[Collected data entries]
----

(** The type that is passed is not used: the payload is ciphertext. *)
Definition send_megolm (room_id event_type : string) (payload : Bytes) : M string :=
  need_room room_id ;;
  need_encrypted (cat ["send_megolm refused: room "; room_id;
    " is not E2EE — cardinal rule requires encrypted rooms"]) room_id ;;
  content ← of_result (result_map_err (λ e, other_error (cat ["parse encrypted payload: "; e]))
                         (sdk_parse_encrypted payload));
  other (sdk_send_encrypted room_id content).

(** [Map::insert]. *)
Definition object_insert (k : string) (v : V) (fields : list (string * V)) : list (string * V) :=
  filter (λ kv, kv.1 ≠ k) fields ++ [(k, v)].

Definition send_threaded_event (room_id event_type in_reply_to_event_id : string) (content : V) : M string :=
  need_room room_id ;;
  let body := default [] (as_object content) in
  let body := object_insert "m.relates_to"
    (json_object [("rel_type", json_string "m.thread"); ("event_id", json_string in_reply_to_event_id)]) body in
  sdk (sdk_send_raw room_id event_type (json_object body)).

Definition send_state_event (room_id event_type state_key : string) (content : V) : M () :=
  need_room room_id ;; sdk (sdk_send_state_event_raw room_id event_type state_key content).

(** *** Syncing *)
Definition sync_once : M () :=
  sdk (sdk_sync_once (mkSync (from_secs 1) false)) ;; mret ().
Definition sync_full_state : M () :=
  sdk (sdk_sync_once (mkSync (from_secs 2) true)) ;; mret ().

Definition is_state_event (json : V) : bool := bool_decide (is_Some (get json "state_key")).
Definition decision (json : V) : SyncFilterDecision :=
  classify_sync_event (get_str json "type") (is_state_event json).

(** The first pass, over the timeline of the sync: what is collected, the ids
    seen, and whether an event could not be decrypted. *)
Record Collected := mkCollected {
  collected : list V; seen_ids : gset string; saw_encrypted : bool }.

Definition collect_inline (acc : Collected) (raw : string) : Collected :=
  match from_str raw with
  | Err _ => acc
  | Ok json =>
      match decision json with
      | Encrypted => mkCollected (collected acc) (seen_ids acc) true
      | InfraIgnored => acc
      | Deliver =>
          mkCollected (collected acc ++ [json])
            (match get_str json "event_id" with
             | Some eid => {[eid]} ∪ seen_ids acc
             | None => seen_ids acc
             end) (saw_encrypted acc)
      end
  end.

(** The second pass, over the messages of the room. *)
Definition collect_fallback (acc : Collected) (raw : string) : Collected :=
  match from_str raw with
  | Err _ => acc
  | Ok json =>
      match decision json with
      | Encrypted | InfraIgnored => acc
      | Deliver =>
          match get_str json "event_id" with
          | Some eid =>
              if decide (eid ∈ seen_ids acc) then acc
              else mkCollected (collected acc ++ [json]) ({[eid]} ∪ seen_ids acc) (saw_encrypted acc)
          | None => mkCollected (collected acc ++ [json]) (seen_ids acc) (saw_encrypted acc)
          end
      end
  end.

Definition timeline (room_id : string) (joined : list (string * list string)) : list string :=
  match list_find (λ r, r.1 = room_id) joined with Some (_, r) => r.2 | None => [] end.

Definition sync_and_collect_events (room_id : string) (timeout : Duration) : M (list V) :=
  joined ← sdk (sdk_sync_once (mkSync timeout false));
  let first := foldl collect_inline (mkCollected [] ∅ false) (timeline room_id joined) in
  if saw_encrypted first then
    attempt (sdk (sdk_sync_once (mkSync (from_secs 2) false))) ;;
    known ← observe (sdk_get_room room_id);
    if known : bool then
      messages ← attempt (sdk (sdk_messages room_id));
      match messages with
      | Ok chunk => mret (collected (foldl collect_fallback first chunk))
      | Err _ => mret (collected first)
      end
    else mret (collected first)
  else mret (collected first).

(** *** State events *)
Definition raw_json (r : RawState) : string := match r with RawSync j | RawStripped j => j end.

(** [(state_key, content)] of an event envelope. *)
Definition key_and_content (value : V) : string * V :=
  (default "" (get_str value "state_key"), default json_null (get value "content")).

Definition direct_events (raws : list RawState) : list (string * V) :=
  omap (λ raw, match from_str (raw_json raw) with
               | Ok value => Some (key_and_content value)
               | Err _ => None
               end) raws.

(** An event of the store of encrypted state, if it is of the wanted type. *)
Definition inner_event (event_type : string) (json : string) : option (string * V) :=
  match from_str json with
  | Err _ => None
  | Ok value =>
      if str_eqb (default "" (get_str value "type")) event_type then Some (key_and_content value) else None
  end.

Fixpoint decrypted_events (room_id event_type : string) (raws : list RawState) : M (list (string * V)) :=
  match raws with
  | [] => mret []
  | RawSync json :: raws =>
      decrypted ← attempt (sdk (sdk_decrypt_event room_id json));
      rest ← decrypted_events room_id event_type raws;
      mret (match decrypted with
            | Ok inner => option_list (inner_event event_type inner) ++ rest
            | Err _ => rest
            end)
  | RawStripped json :: raws =>
      rest ← decrypted_events room_id event_type raws;
      mret (option_list (inner_event event_type json) ++ rest)
  end.

Definition get_state_events_cached (room_id event_type : string) : M (list (string * V)) :=
  need_room room_id ;;
  raws ← other (sdk_get_state_events room_id event_type);
  let results := direct_events raws in
  if bool_decide (results ≠ []) then mret results else
  encrypted_raws ← other (sdk_get_state_events room_id "m.room.encrypted");
  decrypted_events room_id event_type encrypted_raws.

(** *** Telemetry over REST *)
Definition synthetic_telemetry (origin_ts : Z) : V :=
  json_object [("timestamp", json_string (from_bytes (rest_timestamp origin_ts)));
               ("heartbeat_interval_ms", json_number 60000);
               ("status", json_string "online");
               ("capabilities", json_array []);
               ("_encrypted", json_bool true)].

Definition telemetry_event (event_type : string) (event : V) : option (string * V) :=
  let ev_type := default "" (get_str event "type") in
  let state_key := default "" (get_str event "state_key") in
  if str_eqb ev_type event_type then Some (state_key, default json_null (get event "content")) else
  match strip_prefix (as_bytes (cat [event_type; ":"])) (as_bytes state_key) with
  | Some key =>
      if str_eqb ev_type "m.room.encrypted" then
        let origin_ts := default 0%Z (get_uint event "origin_server_ts") in
        if decide (origin_ts = 0%Z) then None else Some (from_bytes key, synthetic_telemetry origin_ts)
      else None
  | None => None
  end.

Definition get_telemetry_via_rest (room_id event_type : string) : M (list (string * V)) :=
  homeserver ← observe sdk_homeserver;
  token ← observe sdk_access_token;
  access_token ← match token with Some t => mret t | None => raise (other_error "not logged in") end;
  all_state ← other (get_room_full_state (rest_new homeserver access_token) room_id);
  mret (omap (telemetry_event event_type) all_state).

(** *** Keys and identities *)
Fixpoint all_have_devices (users : list string) : M bool :=
  match users with
  | [] => mret true
  | u :: users =>
      devices ← other (sdk_user_devices u);
      if bool_decide (devices = []) then mret false else all_have_devices users
  end.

----

▸ Instructions for the task: Starting at the line that has "in_reply_to_event_id)]) body in" in the records above, restate word for word every line until the one that has "collected : list", and include that one as well.

▸ Answer for this exercise:
    (json_object [("rel_type", json_string "m.thread"); ("event_id", json_string in_reply_to_event_id)]) body in
  sdk (sdk_send_raw room_id event_type (json_object body)).

Definition send_state_event (room_id event_type state_key : string) (content : V) : M () :=
  need_room room_id ;; sdk (sdk_send_state_event_raw room_id event_type state_key content).

(** *** Syncing *)
Definition sync_once : M () :=
  sdk (sdk_sync_once (mkSync (from_secs 1) false)) ;; mret ().
Definition sync_full_state : M () :=
  sdk (sdk_sync_once (mkSync (from_secs 2) true)) ;; mret ().

Definition is_state_event (json : V) : bool := bool_decide (is_Some (get json "state_key")).
Definition decision (json : V) : SyncFilterDecision :=
  classify_sync_event (get_str json "type") (is_state_event json).

(** The first pass, over the timeline of the sync: what is collected, the ids
    seen, and whether an event could not be decrypted. *)
Record Collected := mkCollected {
  collected : list V; seen_ids : gset string; saw_encrypted : bool }.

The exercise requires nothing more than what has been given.